== Instructions to follow ==
When the line containing "doc_limits.eof], it) /\" appears in the data below, begin copying there and stop only after the line containing "assert (forall t".

== Records provided ==
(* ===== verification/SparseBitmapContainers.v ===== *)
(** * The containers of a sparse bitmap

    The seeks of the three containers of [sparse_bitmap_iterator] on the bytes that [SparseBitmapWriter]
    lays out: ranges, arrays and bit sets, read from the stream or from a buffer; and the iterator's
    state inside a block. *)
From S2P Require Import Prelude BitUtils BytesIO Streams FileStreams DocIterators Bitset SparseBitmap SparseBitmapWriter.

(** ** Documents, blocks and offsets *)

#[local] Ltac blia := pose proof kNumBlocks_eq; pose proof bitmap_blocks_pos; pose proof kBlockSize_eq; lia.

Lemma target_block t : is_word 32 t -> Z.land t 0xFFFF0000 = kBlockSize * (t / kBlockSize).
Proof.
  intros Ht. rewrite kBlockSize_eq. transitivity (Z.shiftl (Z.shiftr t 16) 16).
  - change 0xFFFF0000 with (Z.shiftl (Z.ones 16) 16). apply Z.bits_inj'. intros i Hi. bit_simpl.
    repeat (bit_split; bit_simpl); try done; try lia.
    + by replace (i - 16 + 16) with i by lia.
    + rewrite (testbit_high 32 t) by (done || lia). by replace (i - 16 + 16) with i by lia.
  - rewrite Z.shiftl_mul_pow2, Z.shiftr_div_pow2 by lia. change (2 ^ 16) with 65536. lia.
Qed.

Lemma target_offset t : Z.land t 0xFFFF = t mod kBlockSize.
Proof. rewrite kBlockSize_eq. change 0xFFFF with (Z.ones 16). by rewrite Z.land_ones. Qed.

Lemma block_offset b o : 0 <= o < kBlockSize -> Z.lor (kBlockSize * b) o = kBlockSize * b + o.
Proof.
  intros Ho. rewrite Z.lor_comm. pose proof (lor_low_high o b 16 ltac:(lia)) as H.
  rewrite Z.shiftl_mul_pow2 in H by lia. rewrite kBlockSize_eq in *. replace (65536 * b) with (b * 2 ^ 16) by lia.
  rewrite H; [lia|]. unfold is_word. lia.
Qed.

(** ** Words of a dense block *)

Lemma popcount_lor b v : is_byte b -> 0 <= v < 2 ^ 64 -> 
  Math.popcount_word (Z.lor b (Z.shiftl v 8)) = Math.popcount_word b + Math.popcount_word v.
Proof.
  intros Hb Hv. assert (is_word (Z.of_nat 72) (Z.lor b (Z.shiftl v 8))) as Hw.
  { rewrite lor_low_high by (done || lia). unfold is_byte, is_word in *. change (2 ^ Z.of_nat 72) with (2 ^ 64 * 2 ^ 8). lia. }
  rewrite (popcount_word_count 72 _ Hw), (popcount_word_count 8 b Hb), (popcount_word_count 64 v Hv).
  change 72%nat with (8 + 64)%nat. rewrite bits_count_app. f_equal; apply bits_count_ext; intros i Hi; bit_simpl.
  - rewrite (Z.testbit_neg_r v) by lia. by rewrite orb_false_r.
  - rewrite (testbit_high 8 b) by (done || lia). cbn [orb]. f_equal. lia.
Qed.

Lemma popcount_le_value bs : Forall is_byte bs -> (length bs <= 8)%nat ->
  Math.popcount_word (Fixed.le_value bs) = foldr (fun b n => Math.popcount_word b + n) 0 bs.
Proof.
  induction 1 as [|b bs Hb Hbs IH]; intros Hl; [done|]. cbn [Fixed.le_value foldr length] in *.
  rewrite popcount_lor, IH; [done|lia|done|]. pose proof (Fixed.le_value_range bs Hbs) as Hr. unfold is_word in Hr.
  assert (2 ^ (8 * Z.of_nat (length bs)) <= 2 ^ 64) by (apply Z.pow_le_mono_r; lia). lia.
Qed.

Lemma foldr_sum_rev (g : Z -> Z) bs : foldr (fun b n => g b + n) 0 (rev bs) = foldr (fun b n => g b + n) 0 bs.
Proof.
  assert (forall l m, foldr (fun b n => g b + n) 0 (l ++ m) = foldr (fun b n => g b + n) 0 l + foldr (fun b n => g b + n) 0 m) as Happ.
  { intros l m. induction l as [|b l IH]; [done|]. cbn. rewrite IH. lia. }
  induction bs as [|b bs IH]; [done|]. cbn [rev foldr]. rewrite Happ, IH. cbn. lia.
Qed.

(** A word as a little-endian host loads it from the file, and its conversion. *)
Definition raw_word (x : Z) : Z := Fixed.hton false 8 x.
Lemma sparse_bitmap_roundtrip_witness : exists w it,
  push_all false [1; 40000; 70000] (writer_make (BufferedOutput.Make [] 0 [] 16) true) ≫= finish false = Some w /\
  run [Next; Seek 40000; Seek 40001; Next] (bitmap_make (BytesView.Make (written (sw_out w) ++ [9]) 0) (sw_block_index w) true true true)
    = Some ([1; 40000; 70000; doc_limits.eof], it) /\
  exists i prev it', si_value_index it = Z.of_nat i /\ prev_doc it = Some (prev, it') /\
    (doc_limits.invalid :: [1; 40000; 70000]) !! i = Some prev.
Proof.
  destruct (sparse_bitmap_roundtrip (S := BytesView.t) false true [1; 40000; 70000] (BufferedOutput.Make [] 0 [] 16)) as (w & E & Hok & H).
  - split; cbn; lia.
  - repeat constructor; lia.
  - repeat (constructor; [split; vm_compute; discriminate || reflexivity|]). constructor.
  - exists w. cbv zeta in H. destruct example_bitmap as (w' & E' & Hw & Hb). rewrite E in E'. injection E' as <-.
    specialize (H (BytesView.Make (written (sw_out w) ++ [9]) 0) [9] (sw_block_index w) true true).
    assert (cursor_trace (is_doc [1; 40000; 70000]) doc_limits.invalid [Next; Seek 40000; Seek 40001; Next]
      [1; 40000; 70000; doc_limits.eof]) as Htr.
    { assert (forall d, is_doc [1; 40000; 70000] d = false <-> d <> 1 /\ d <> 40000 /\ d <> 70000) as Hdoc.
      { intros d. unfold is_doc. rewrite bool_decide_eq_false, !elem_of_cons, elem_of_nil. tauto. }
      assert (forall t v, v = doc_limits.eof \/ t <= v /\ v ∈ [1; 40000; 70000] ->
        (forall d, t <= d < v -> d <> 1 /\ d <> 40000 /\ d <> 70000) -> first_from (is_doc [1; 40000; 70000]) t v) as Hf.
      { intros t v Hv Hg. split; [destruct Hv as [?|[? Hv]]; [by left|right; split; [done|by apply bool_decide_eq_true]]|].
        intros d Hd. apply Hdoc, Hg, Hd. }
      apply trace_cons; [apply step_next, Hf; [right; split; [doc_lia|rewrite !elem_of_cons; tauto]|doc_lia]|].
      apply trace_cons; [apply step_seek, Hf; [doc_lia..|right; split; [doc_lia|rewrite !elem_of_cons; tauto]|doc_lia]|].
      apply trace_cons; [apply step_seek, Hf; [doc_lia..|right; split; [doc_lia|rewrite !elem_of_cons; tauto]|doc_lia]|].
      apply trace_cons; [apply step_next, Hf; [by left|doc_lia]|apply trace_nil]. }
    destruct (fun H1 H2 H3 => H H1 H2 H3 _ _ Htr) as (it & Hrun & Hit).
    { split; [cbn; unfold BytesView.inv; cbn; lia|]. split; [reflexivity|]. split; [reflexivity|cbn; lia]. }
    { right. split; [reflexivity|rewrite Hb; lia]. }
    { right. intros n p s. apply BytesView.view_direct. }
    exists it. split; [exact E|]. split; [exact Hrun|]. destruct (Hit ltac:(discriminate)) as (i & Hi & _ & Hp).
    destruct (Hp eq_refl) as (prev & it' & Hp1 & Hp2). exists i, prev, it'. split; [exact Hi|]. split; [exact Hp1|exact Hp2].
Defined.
---
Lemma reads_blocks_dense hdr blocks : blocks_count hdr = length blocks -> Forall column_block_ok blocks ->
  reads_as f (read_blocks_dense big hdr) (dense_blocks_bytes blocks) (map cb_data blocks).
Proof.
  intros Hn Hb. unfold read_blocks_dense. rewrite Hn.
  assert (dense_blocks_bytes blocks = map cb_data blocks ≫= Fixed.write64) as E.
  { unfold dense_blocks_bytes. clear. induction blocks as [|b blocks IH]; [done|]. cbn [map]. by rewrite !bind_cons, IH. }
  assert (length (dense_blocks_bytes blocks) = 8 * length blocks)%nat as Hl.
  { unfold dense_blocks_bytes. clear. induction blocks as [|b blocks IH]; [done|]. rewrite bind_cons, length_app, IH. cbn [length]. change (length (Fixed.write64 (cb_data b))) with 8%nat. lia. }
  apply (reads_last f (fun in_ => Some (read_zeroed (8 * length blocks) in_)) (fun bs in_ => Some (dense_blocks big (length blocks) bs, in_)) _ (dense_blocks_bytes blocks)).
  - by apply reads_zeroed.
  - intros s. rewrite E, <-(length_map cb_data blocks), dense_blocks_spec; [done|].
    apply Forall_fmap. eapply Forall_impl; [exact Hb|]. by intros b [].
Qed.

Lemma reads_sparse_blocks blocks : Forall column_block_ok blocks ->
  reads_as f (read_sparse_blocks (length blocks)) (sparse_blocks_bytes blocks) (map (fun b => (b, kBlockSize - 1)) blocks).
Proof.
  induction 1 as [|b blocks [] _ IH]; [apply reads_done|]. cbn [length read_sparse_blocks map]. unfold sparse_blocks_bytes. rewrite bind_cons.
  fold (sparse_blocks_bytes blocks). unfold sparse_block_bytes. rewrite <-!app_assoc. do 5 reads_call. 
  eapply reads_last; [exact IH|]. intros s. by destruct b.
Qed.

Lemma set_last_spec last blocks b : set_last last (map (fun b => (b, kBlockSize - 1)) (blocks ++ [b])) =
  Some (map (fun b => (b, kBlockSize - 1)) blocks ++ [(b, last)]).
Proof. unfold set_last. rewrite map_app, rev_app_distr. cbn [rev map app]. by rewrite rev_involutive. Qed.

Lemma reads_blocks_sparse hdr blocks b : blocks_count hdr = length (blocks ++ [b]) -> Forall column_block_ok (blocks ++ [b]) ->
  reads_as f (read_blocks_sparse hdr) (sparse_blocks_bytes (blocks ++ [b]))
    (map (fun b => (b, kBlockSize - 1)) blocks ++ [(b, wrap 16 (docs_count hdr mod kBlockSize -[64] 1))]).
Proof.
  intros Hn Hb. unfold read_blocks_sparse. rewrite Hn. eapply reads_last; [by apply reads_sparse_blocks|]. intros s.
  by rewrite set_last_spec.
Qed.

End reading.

== Exercise result ==
    = Some ([1; 40000; 70000; doc_limits.eof], it) /\
  exists i prev it', si_value_index it = Z.of_nat i /\ prev_doc it = Some (prev, it') /\
    (doc_limits.invalid :: [1; 40000; 70000]) !! i = Some prev.
Proof.
  destruct (sparse_bitmap_roundtrip (S := BytesView.t) false true [1; 40000; 70000] (BufferedOutput.Make [] 0 [] 16)) as (w & E & Hok & H).
  - split; cbn; lia.
  - repeat constructor; lia.
  - repeat (constructor; [split; vm_compute; discriminate || reflexivity|]). constructor.
  - exists w. cbv zeta in H. destruct example_bitmap as (w' & E' & Hw & Hb). rewrite E in E'. injection E' as <-.
    specialize (H (BytesView.Make (written (sw_out w) ++ [9]) 0) [9] (sw_block_index w) true true).
    assert (cursor_trace (is_doc [1; 40000; 70000]) doc_limits.invalid [Next; Seek 40000; Seek 40001; Next]
      [1; 40000; 70000; doc_limits.eof]) as Htr.
    { assert (forall d, is_doc [1; 40000; 70000] d = false <-> d <> 1 /\ d <> 40000 /\ d <> 70000) as Hdoc.
      { intros d. unfold is_doc. rewrite bool_decide_eq_false, !elem_of_cons, elem_of_nil. tauto. }
      assert (forall t v, v = doc_limits.eof \/ t <= v /\ v ∈ [1; 40000; 70000] ->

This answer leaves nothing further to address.